By Jamin Roller
The personal nature of the psalms in Book I demonstrates that all those who place their hope and trust in the Lord, aligning their lives with His kingdom, can rest in His deliverance.
In one of the ministries at our church, we have a service called “Stones of Remembrance,” based on Joshua 4. The ministry guides men and women through multiple weeks of Bible study, small group accountability, and seeing how the gospel of Jesus transforms all of our life, especially the parts we are most ashamed of. The weeks culminate in the “Stones of Remembrance” service. We scatter rocks and sharpies at the front of our worship center and invite men and women to grab a stone and write a few words that capture what God has done in the past few months. Our hope is that the stones would serve as physical reminders of the special things God did in that time.

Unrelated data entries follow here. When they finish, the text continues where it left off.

(* ===== verification/Charcnv.v ===== *)
(** * The conversion of names between character sets, libatalk/unicode/charcnv.c

    [convert_charset] decodes a name into UCS-2, maps the punctuation of file names, composes
    or decomposes the text, folds its case and encodes it in the target set, as its flags
    say.  Buffers are lists of bytes of their size: a conversion writes into the one it is
    given and returns the length of what it wrote. *)

From S2P Require Import Prelude Bytes Utf8 Unicode CharsetTables Charsets.

Definition MAXPATHLEN : Z := 4096.

Definition CONV_IGNORE : Z := Z.shiftl 1 0.
Definition CONV_ESCAPEHEX : Z := Z.shiftl 1 1.
Definition CONV_ESCAPEDOTS : Z := Z.shiftl 1 2.
Definition CONV_UNESCAPEHEX : Z := Z.shiftl 1 3.
Definition CONV_TOUPPER : Z := Z.shiftl 1 4.
Definition CONV_TOLOWER : Z := Z.shiftl 1 5.
Definition CONV_PRECOMPOSE : Z := Z.shiftl 1 6.
Definition CONV_DECOMPOSE : Z := Z.shiftl 1 7.
Definition CONV_FORCE : Z := Z.shiftl 1 8.
Definition CONV__EILSEQ : Z := Z.shiftl 1 9.
Definition CONV_REQMANGLE : Z := Z.shiftl 1 14.
Definition CONV_REQESCAPE : Z := Z.shiftl 1 15.

Definition IGNORE_CHAR : Z := 95.
Definition DOT : Z := 46.
Definition COLON : Z := 58.
Definition SLASH : Z := 47.

(** Whether a flag is set. *)
Definition has (opt flag : Z) : bool := negb (Z.land opt flag =? 0).

(** The UCS-2 units of a buffer, and the bytes of units. *)
Fixpoint units (bs : list Z) : list Z :=
  match bs with
  | lo :: hi :: bs => Z.lor lo (Z.shiftl hi 8) :: units bs
  | _ => []
  end.

Definition bytes_of_units (us : list Z) : list Z := us ≫= SSVAL.

(** ** Decoding *)

Definition source_code_unit_size (from : charset_functions) : Z :=
  let '(r, s) := push from (Conv [0; 0] [] 16) in
  if bool_decide (r = None) && (inbytesleft s =? 0) then
    let '(r2, s2) := push from (Conv [0; 0] [] (outbytesleft s)) in
    if bool_decide (r2 = None) && (inbytesleft s2 =? 0) then
      let unit := outbytesleft s - outbytesleft s2 in
      if (unit =? 2) || (unit =? 4) then unit else 1
    else 1
  else 1.

(** The error of a call that does not give 0. *)
Definition restore_source_bom (from : charset_functions) (src : list Z) (unit : Z) : option errno :=
  if (unit =? 1) || (Z.of_nat (length src) <? unit) then None else
  let '(r, s) := pull from (Conv (take (Z.to_nat unit) src) [] 4) in
  if bool_decide (r = None) && (inbytesleft s =? 0) && (outbytesleft s =? 4)
  then (pull from (Conv (take (Z.to_nat unit) src) [] 4)).1
  else None.

(** What a call that fails with [e] returns: what it has, when CONV_FORCE was asked. *)
Definition forced {A} (opt : Z) (e : errno) (flags : Z) (a : A) : errno * Z + A :=
  if has opt CONV_FORCE then inr a else inl (e, flags).

(** The bytes decoded, the input left and the flags. *)
Fixpoint decode_loop (fuel : nat) (from : charset_functions) (wide : bool) (src : list Z) (opt : Z)
    (input decoded : list Z) (decoded_left flags : Z) : errno * Z + (list Z * list Z * Z) :=
  match fuel, input with
  | O, _ | _, [] => inr (decoded, input, flags)
  | S fuel, _ =>
      let n := if wide then (length input / 2 * 2)%nat else length input in
      let '(r, s) := pull from (Conv (take n input) decoded decoded_left) in
      let input := inbuf s ++ drop n input in
      let decoded := outbuf s in
      if bool_decide (r = None) && bool_decide (input = []) then inr (decoded, input, flags) else
      match r with
      | Some E2BIG => forced opt E2BIG flags (decoded, input, flags)
      | _ =>
          if has opt CONV_IGNORE then inr (decoded, input, Z.lor flags CONV_REQMANGLE)
          else if has opt CONV__EILSEQ then
            if outbytesleft s <? 2 then forced opt E2BIG flags (decoded, input, flags) else
            let decoded := decoded ++ SSVAL IGNORE_CHAR in
            let input := drop (Z.to_nat (source_code_unit_size from)) input in
            match (if bool_decide (input = []) then None else restore_source_bom from src (source_code_unit_size from)) with
            | Some e => forced opt e flags (decoded, input, flags)
            | None => decode_loop fuel from wide src opt input decoded (outbytesleft s - 2) flags
            end
          else forced opt EILSEQ flags (decoded, input, flags)
      end
  end.

(** The length of the source is given; the fuel is one more than it. *)
Definition decode_source_ucs2 (from : option charset_functions) (wide : bool) (src : list Z) (decoded_len flags : Z) :
    errno * Z + (list Z * list Z * Z) :=
  match from with
  | None => inl (EINVAL, flags)
  | Some from => decode_loop (S (length src)) from wide src flags src [] decoded_len flags
  end.

(** ** File name punctuation *)

Definition filename_hex_value (c : Z) : Z :=
  if (48 <=? c) && (c <=? 57) then c - 48
  else if (97 <=? c) && (c <=? 102) then c - 97 + 10
  else if (65 <=? c) && (c <=? 70) then c - 65 + 10
  else -1.

(** The bytes of a run of escapes, whether they are too many, and what follows them.  The
    bytes stored so far are the filled part of the array hex of MAXPATHLEN bytes. *)
Fixpoint unescape (fuel : nat) (rest hex : list Z) : list Z * bool * list Z :=
  match fuel, rest with
  | S fuel, c :: h :: l :: rest' =>
      if (c =? COLON) && (0 <=? filename_hex_value h) && (0 <=? filename_hex_value l) then
        if Z.of_nat (length hex) =? MAXPATHLEN then (hex, true, rest)
        else unescape fuel rest' (hex ++ [Z.lor (Z.shiftl (filename_hex_value h) 4) (filename_hex_value l)])
      else (hex, false, rest)
  | _, _ => (hex, false, rest)
  end.

Definition is_mac (ch : Z) : bool := (ch =? CH_UTF8_MAC) || (ch =? CH_MAC).

(** The units a character that starts no escape becomes, and whether the name needed an
    escape; [first] is the first character of a name that goes on behind it. *)
Definition emit_char (from_set to_set opt : Z) (first : bool) (c : Z) : list Z * bool :=
  if first && (c =? DOT) && has opt CONV_ESCAPEDOTS then ([COLON; 50; 101], true)
  else if ((c =? COLON) || (c =? SLASH)) && has opt CONV_ESCAPEHEX
  then ([COLON; if c =? COLON then 51 else 50; if c =? COLON then 97 else 102], false)
  else if (c =? COLON) && is_mac to_set then ([SLASH], false)
  else if (c =? SLASH) && is_mac from_set && negb (is_mac to_set) then ([COLON], false)
  else ([c], false).

Section emit.
Context (from_set to_set : Z) (cap : option charset_functions) (opt : Z).

(** What the call returns from its label escape_error. *)
Definition escape_error (e : errno) (out : list Z) (flags : Z) : errno * Z + (list Z * Z) :=
  if bool_decide (e = EILSEQ) && has opt CONV_IGNORE then inr (out, Z.lor flags CONV_REQMANGLE)
  else forced opt e flags (out, flags).

(** The bytes written and the flags; a turn of fuel per character. *)
Fixpoint emit_loop (fuel : nat) (first : bool) (rest out : list Z) (outleft flags : Z) : errno * Z + (list Z * Z) :=
  match fuel, rest with
  | O, _ | _, [] => inr (out, flags)
  | S fuel, c :: rest' =>
      if (c =? COLON) && has opt CONV_UNESCAPEHEX then
        let '(hex, over, rest'') := unescape (length rest) rest [] in
        if over then forced opt E2BIG flags (out, flags) else
        match hex, cap with
        | [], _ => escape_error EILSEQ out flags
        | _, None => escape_error EINVAL out flags
        | _, Some cap =>
            let '(r, s) := pull cap (Conv hex out outleft) in
            match r with
            | Some e => escape_error e (outbuf s) flags
            | None => emit_loop fuel false rest'' (outbuf s) (outbytesleft s) flags
            end
        end
      else
        let '(us, escaped) := emit_char from_set to_set opt first c in
        let flags := if escaped then Z.lor flags CONV_REQESCAPE else flags in
        let n := 2 * Z.of_nat (length us) in
        if outleft <? n then forced opt E2BIG flags (out, flags)
        else emit_loop fuel false rest' (out ++ bytes_of_units us) (outleft - n) flags
  end.

Definition emit_filename_chars (decoded : list Z) (input_left destlen flags : Z) : errno * Z + (list Z * Z) :=
  emit_loop (S (length decoded)) ((2 <=? Z.of_nat (length decoded)) || (0 <? input_left)) decoded [] destlen flags.

End emit.

(** ** Both, on the sets of a registry *)

Section convert.
Context (r : registry).

(** The bytes of the array decoded that a call hands to the decoder. *)
Definition decoded_len (flags : Z) : Z := (MAXPATHLEN + 1) * 2 * (if has flags CONV_UNESCAPEHEX then 3 else 1).

Definition pull_charset_flags (from_set to_set cap_set : Z) (src : list Z) (destlen flags : Z) : errno * Z + (list Z * Z) :=
  match decode_source_ucs2 (charset_of r from_set) (from_set =? CH_UCS2) src (decoded_len flags) flags with
  | inl e => inl e
  | inr (decoded, input, flags') =>
      emit_filename_chars from_set to_set (charset_of r cap_set) flags' (units decoded) (Z.of_nat (length input)) destlen flags'
  end.

(** ** Encoding *)

(** The bytes of the next character in the set of the escapes and the input behind it;
    [room] is the size tried. *)
Fixpoint escape_loop (fuel : nat) (cap : charset_functions) (bufsiz room : Z) (input : list Z) : errno + (list Z * list Z) :=
  match fuel with
  | O => inl E2BIG
  | S fuel =>
      if bufsiz <? room then inl E2BIG else
      let '(e, s) := push cap (Conv input [] room) in
      match e with
      | None => inr (outbuf s, inbuf s)
      | Some E2BIG => if outbytesleft s <? room then inr (outbuf s, inbuf s) else escape_loop fuel cap bufsiz (room + 1) (inbuf s)
      | Some e => inl e
      end
  end.

Definition hexdig : list Z := [48; 49; 50; 51; 52; 53; 54; 55; 56; 57; 97; 98; 99; 100; 101; 102].

Definition escape_byte (b : Z) : list Z :=
  [COLON; nth (Z.to_nat (Z.land (Z.shiftr b 4) 0x0f)) hexdig 0; nth (Z.to_nat (Z.land b 0x0f)) hexdig 0].

(** The answer of [push_charset_flags] from its label end. *)
Definition push_end (opt destlen : Z) (input dest : list Z) (o_len flags : Z) : res (option Z * list Z * Z) :=
  Ok (if bool_decide (input = []) || has opt CONV_FORCE then Some (destlen - o_len) else None, dest, flags).

(** The two loops; [inner] is the one that converts, [dest] the output buffer and [pos] the
    output position in it.  [room] says whether an allocation succeeds. *)
Fixpoint push_loop (fuel : nat) (room : bool) (to : charset_functions) (cap : option charset_functions) (opt destlen : Z)
    (inner : bool) (input dest : list Z) (pos : nat) (o_len flags : Z) : res (option Z * list Z * Z) :=
  match fuel with
  | O => Abort Undefined
  | S fuel =>
      if negb inner then
        if 2 <=? Z.of_nat (length input) then push_loop fuel room to cap opt destlen true input dest pos o_len flags
        else push_end opt destlen input dest o_len flags
      else if bool_decide (input = []) then push_loop fuel room to cap opt destlen false input dest pos o_len flags
      else
        let '(e, s) := push to (Conv input [] o_len) in
        let input := inbuf s in
        let dest := blit pos (outbuf s) dest in
        let pos := if advances to then (pos + length (outbuf s))%nat else pos in
        let o_len := outbytesleft s in
        match e with
        | None => push_loop fuel room to cap opt destlen false input dest pos o_len flags
        | Some EILSEQ =>
            if has opt CONV_IGNORE then Ok (Some (destlen - o_len), dest, Z.lor flags CONV_REQMANGLE)
            else if has opt CONV_ESCAPEHEX then
              if room then
                match cap with
                | None => Abort Undefined
                | Some cap =>
                    match escape_loop (S (Z.to_nat (o_len / 3 + 1))) cap (o_len / 3 + 1) 1 input with
                    | inl _ => push_end opt destlen input dest o_len flags
                    | inr (buf, input') =>
                        if o_len <? 3 * Z.of_nat (length buf) then push_end opt destlen input dest o_len flags
                        else push_loop fuel room to (Some cap) opt destlen true input'
                               (blit pos (buf ≫= escape_byte) dest) (pos + 3 * length buf) (o_len - 3 * Z.of_nat (length buf))
                               (Z.lor flags CONV_REQESCAPE)
                    end
                end
              else push_end opt destlen input dest o_len flags
            else push_end opt destlen input dest o_len flags
        | Some _ => push_end opt destlen input dest o_len flags
        end
  end.

Definition push_charset_flags (room : bool) (to_set cap_set : Z) (src dest : list Z) (destlen flags : Z) :
    res (option Z * list Z * Z) :=
  match charset_of r to_set with
  | None => Ok (None, dest, flags)
  | Some to => push_loop (3 * length src + 3) room to (charset_of r cap_set) flags destlen false src dest 0 destlen flags
  end.

(** ** convert_charset *)

(** A case conversion of a NUL terminated string in a buffer. *)
Fixpoint before_nul (us : list Z) : nat :=
  match us with
  | [] => 0
  | u :: us => if u =? 0 then 0 else S (before_nul us)
  end.

Definition fold_case (change : list Z -> list Z * bool) (us : list Z) : list Z :=
  (change (take (before_nul us) us)).1 ++ drop (before_nul us) us.

(** The units of a buffer of whole units, with their case folded. *)
Definition cased (flags : Z) (u : list Z) : res (list Z) :=
  if has flags CONV_TOUPPER || has flags CONV_TOLOWER then
    if Nat.even (length u) then
      Ok (bytes_of_units (fold_case (if has flags CONV_TOUPPER then strupper_w else strlower_w) (units u)))
    else Abort Undefined
  else Ok u.

(** Both buffers have MAXPATHLEN + 2 units. *)
Definition buffer_size : Z := 2 * (MAXPATHLEN + 2).

(** The composition or the decomposition of the name: [None] when the call fails. *)
Definition composed_name (from_set to_set : Z) (buffer : list Z) (flags : Z) : res (option (list Z)) :=
  let o_len := Z.of_nat (length buffer) in
  let as_bytes (c : converted) := match c with Done out _ => Some (bytes_of_units out) | _ => None end in
  if has flags CONV_DECOMPOSE || from_option (fun to => has (Charsets.flags to) CHARSET_DECOMPOSED) false (charset_of r to_set)
  then c ← decompose_w (units buffer) o_len (buffer_size - 2); Ok (as_bytes c)
  else if has flags CONV_PRECOMPOSE || from_option (fun from => has (Charsets.flags from) CHARSET_DECOMPOSED) true (charset_of r from_set)
  then c ← precompose_w (units buffer) o_len (buffer_size - 2); Ok (as_bytes c)
  else Ok (Some buffer).

(** The length of the result, [None] for -1, the output buffer and the flags. *)
Definition convert_charset (room : bool) (from_set to_set cap_charset : Z) (src dest : list Z) (dest_len flags : Z) :
    res (option Z * list Z * Z) :=
  match pull_charset_flags from_set to_set cap_charset src (buffer_size - 2) flags with
  | inl (_, flags) => Ok (None, dest, flags)
  | inr (buffer, flags) =>
      if dest_len <? 2 then Ok (None, dest, flags)
      else if bool_decide (buffer = []) then Ok (Some 0, blit 0 [0; 0] dest, flags)
      else
        u ← composed_name from_set to_set buffer flags;
        match u with
        | None => Ok (None, dest, flags)
        | Some u =>
            if buffer_size - 2 <? Z.of_nat (length u) then Ok (None, dest, flags) else
            u ← cased flags u;
            '(o_len, dest, flags) ← push_charset_flags room to_set cap_charset u dest (dest_len - 2) flags;
            match o_len with
            | None => Ok (None, dest, flags)
            | Some o_len => Ok (Some o_len, blit (Z.to_nat o_len) [0; 0] dest, flags)
            end
        end
  end.

End convert.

I went through the ministry several years ago, but recently came across my stone of remembrance. On it, I had written a short prayer and Psalm 27:4. I remembered how the Lord used those weeks and that psalm to remind me of His love and help me become more like Jesus. It was a cause for gratitude and worship.
Remembering the work of the Lord in our past helps cultivate faithfulness in our present. The practice of remembrance is commanded by God all over the Bible and we see examples throughout the Psalms.
In each psalm we read today, David is remembering God’s goodness in his life and responding to those memories with worship. Often, he is remembering God’s faithfulness in the past while the present is filled with difficulty and suffering.
We see the faithful act of looking back at what God has done brings comfort and confidence when our present circumstances try to dull our senses to God’s good character.
The Psalms invite us into remembrance of God’s faithfulness. May we look back on our lives and rejoice in the many wondrous works God has done for us.